§ **Problem description**: Find the number of lines containing the string "discriminate" in the data. Answer with the number by itself.

+++

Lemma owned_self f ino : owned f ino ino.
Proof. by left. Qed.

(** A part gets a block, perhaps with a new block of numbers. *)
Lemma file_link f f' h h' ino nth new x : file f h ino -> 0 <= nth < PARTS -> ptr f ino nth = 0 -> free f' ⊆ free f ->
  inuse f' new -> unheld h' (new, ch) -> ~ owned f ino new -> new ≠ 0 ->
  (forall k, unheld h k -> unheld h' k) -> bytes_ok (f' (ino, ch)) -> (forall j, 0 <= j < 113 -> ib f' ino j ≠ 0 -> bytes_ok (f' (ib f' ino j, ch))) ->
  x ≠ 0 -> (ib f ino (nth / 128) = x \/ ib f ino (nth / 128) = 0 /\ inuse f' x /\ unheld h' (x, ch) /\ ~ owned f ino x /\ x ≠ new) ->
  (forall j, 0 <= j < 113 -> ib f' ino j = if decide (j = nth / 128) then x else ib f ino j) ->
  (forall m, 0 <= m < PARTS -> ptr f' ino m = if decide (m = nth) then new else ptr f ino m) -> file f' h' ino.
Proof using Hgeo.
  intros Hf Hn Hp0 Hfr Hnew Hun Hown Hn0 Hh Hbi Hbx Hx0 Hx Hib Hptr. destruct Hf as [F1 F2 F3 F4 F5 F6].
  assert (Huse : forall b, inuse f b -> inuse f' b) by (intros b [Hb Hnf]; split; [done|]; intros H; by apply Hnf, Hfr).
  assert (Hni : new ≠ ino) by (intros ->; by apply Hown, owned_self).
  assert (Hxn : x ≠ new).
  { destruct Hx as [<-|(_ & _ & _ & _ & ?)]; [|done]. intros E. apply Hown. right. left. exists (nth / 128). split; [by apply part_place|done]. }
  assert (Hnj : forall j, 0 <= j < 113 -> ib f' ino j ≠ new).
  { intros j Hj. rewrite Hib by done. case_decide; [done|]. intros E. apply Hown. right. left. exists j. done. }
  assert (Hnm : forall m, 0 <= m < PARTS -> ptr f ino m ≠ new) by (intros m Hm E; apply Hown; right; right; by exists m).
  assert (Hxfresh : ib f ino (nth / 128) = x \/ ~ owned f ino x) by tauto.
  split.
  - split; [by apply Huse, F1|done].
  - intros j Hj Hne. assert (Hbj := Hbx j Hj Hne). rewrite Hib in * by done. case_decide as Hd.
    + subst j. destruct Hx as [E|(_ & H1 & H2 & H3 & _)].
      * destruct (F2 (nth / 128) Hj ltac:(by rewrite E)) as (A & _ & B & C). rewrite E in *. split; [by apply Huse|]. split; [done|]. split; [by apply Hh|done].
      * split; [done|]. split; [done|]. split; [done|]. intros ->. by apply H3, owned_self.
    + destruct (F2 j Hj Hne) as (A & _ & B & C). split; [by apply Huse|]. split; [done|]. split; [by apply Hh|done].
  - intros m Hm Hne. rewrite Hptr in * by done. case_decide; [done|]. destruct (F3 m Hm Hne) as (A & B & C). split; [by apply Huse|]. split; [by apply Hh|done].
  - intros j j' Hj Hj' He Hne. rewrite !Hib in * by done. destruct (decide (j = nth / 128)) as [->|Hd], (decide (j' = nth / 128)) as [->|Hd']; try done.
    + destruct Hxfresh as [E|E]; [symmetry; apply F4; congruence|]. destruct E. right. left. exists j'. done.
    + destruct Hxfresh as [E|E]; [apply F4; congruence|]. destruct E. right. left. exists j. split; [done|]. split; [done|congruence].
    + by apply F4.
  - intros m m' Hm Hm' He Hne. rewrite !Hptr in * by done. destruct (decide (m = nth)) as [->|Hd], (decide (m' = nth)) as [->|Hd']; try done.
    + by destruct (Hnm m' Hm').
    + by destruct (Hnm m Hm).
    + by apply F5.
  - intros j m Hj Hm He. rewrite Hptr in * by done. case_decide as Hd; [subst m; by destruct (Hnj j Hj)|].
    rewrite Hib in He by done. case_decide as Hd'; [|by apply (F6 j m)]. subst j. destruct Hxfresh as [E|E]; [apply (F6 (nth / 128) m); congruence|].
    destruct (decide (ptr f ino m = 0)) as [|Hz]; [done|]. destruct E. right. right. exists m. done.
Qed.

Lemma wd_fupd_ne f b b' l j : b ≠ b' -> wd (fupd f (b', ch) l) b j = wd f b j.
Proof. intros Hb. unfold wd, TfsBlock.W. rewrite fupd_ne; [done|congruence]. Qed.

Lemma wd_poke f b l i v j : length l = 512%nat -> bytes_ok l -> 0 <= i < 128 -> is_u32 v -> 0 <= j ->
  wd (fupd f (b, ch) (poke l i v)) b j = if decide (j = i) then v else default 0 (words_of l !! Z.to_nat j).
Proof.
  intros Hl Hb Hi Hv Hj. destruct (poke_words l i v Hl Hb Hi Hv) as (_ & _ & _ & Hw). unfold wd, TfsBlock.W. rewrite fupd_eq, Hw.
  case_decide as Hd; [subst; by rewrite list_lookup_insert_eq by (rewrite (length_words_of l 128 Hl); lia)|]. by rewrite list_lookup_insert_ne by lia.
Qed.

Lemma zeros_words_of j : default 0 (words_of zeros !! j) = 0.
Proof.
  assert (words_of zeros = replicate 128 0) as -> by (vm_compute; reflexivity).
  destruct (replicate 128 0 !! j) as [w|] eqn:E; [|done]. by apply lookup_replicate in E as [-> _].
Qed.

+++

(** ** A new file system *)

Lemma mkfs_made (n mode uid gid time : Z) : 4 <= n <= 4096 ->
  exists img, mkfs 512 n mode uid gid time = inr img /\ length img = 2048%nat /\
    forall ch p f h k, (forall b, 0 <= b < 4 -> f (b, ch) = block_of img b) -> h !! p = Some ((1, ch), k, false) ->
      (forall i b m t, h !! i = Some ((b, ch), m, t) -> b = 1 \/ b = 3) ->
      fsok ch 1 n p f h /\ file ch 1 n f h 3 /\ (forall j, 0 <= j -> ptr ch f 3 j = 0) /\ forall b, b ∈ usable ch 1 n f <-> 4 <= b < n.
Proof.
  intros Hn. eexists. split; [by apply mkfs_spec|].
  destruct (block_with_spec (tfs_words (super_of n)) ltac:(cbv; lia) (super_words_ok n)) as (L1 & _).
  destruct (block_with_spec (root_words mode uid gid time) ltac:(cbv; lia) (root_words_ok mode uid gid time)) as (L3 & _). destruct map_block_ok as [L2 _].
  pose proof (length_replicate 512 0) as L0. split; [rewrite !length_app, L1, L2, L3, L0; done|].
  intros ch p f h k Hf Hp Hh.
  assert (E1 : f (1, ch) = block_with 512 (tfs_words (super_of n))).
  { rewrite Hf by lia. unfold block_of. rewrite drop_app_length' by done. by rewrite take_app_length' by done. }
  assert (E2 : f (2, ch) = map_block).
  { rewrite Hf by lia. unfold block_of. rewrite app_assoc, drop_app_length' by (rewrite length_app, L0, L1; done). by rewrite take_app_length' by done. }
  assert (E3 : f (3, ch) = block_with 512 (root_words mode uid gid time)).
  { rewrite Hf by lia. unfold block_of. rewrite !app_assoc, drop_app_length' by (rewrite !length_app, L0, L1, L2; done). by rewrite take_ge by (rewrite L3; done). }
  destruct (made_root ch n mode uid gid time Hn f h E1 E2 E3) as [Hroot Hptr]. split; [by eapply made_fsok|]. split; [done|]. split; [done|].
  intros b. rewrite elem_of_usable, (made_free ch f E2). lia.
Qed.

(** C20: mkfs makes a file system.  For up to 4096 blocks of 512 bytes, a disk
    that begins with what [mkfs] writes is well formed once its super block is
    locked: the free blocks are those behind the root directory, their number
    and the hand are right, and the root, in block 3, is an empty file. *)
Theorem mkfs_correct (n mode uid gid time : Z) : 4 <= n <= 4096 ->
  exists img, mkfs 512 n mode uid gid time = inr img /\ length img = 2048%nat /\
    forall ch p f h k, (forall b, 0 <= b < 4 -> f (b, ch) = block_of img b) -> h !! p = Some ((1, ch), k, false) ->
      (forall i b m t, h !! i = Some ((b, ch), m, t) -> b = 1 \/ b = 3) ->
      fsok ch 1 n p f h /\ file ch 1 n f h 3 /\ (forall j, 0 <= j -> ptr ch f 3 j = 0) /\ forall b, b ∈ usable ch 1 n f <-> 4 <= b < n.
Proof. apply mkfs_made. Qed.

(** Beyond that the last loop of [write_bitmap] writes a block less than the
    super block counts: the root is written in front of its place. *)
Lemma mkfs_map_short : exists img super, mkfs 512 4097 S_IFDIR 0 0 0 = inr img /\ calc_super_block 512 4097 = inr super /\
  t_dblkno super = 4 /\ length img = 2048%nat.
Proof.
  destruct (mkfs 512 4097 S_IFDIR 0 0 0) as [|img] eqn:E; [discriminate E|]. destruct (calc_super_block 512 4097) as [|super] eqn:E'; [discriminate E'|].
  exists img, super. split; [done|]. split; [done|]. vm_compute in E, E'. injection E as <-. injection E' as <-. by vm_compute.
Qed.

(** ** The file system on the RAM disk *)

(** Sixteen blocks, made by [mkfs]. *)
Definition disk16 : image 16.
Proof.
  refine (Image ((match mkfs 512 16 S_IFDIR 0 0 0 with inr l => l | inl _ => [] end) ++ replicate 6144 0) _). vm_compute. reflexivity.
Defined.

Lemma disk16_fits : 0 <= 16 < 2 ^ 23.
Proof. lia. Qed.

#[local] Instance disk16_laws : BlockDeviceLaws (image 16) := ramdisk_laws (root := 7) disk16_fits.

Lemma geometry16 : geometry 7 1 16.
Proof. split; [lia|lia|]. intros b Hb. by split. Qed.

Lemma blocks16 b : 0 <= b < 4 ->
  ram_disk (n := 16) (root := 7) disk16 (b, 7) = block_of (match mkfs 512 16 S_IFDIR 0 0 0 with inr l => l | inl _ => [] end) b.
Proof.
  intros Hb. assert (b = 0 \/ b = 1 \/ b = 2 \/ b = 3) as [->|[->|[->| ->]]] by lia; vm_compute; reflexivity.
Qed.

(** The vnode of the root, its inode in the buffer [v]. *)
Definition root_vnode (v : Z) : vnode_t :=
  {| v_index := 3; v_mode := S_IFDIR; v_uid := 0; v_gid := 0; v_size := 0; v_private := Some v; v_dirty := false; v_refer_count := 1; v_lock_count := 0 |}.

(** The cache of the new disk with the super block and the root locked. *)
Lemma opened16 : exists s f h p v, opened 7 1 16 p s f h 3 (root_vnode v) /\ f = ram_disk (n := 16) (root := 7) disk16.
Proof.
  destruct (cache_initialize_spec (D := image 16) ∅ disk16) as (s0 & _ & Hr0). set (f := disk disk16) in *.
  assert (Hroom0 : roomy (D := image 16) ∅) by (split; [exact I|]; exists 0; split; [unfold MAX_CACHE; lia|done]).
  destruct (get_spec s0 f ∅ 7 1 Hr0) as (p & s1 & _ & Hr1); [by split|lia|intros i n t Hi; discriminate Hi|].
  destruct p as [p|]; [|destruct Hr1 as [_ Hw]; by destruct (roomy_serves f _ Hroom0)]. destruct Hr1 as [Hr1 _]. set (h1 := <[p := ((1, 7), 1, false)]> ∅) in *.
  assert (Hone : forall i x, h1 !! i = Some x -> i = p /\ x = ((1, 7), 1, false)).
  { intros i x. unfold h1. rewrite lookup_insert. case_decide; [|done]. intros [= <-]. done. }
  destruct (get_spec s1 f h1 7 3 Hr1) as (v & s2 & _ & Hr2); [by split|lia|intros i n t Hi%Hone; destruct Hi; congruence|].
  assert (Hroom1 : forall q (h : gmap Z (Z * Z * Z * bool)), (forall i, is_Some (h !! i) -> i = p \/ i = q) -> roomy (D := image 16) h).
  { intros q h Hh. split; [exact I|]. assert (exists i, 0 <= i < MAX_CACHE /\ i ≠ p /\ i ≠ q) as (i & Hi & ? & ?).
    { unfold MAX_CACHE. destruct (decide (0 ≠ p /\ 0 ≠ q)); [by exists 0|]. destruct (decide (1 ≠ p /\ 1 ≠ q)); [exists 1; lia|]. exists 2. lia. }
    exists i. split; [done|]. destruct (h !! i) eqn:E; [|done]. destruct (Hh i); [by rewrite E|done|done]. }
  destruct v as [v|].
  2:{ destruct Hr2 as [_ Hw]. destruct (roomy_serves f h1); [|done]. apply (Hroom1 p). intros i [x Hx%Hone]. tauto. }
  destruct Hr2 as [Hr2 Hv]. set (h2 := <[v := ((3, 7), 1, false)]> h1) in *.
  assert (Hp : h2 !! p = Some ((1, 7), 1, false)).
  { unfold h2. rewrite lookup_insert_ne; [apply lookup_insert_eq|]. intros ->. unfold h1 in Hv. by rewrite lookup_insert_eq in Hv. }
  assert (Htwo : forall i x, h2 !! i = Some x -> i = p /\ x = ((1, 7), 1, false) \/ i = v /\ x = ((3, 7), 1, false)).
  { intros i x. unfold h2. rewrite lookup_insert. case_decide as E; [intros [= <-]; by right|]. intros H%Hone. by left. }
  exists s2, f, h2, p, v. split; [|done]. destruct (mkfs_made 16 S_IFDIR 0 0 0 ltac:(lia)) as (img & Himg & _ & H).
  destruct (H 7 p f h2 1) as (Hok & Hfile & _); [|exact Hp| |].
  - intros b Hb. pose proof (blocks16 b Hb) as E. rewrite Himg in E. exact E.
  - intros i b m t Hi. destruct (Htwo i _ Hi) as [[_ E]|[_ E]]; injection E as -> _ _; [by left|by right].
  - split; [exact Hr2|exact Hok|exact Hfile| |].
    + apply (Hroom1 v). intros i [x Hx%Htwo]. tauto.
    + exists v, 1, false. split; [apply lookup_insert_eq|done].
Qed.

+++

§ **Result**: 2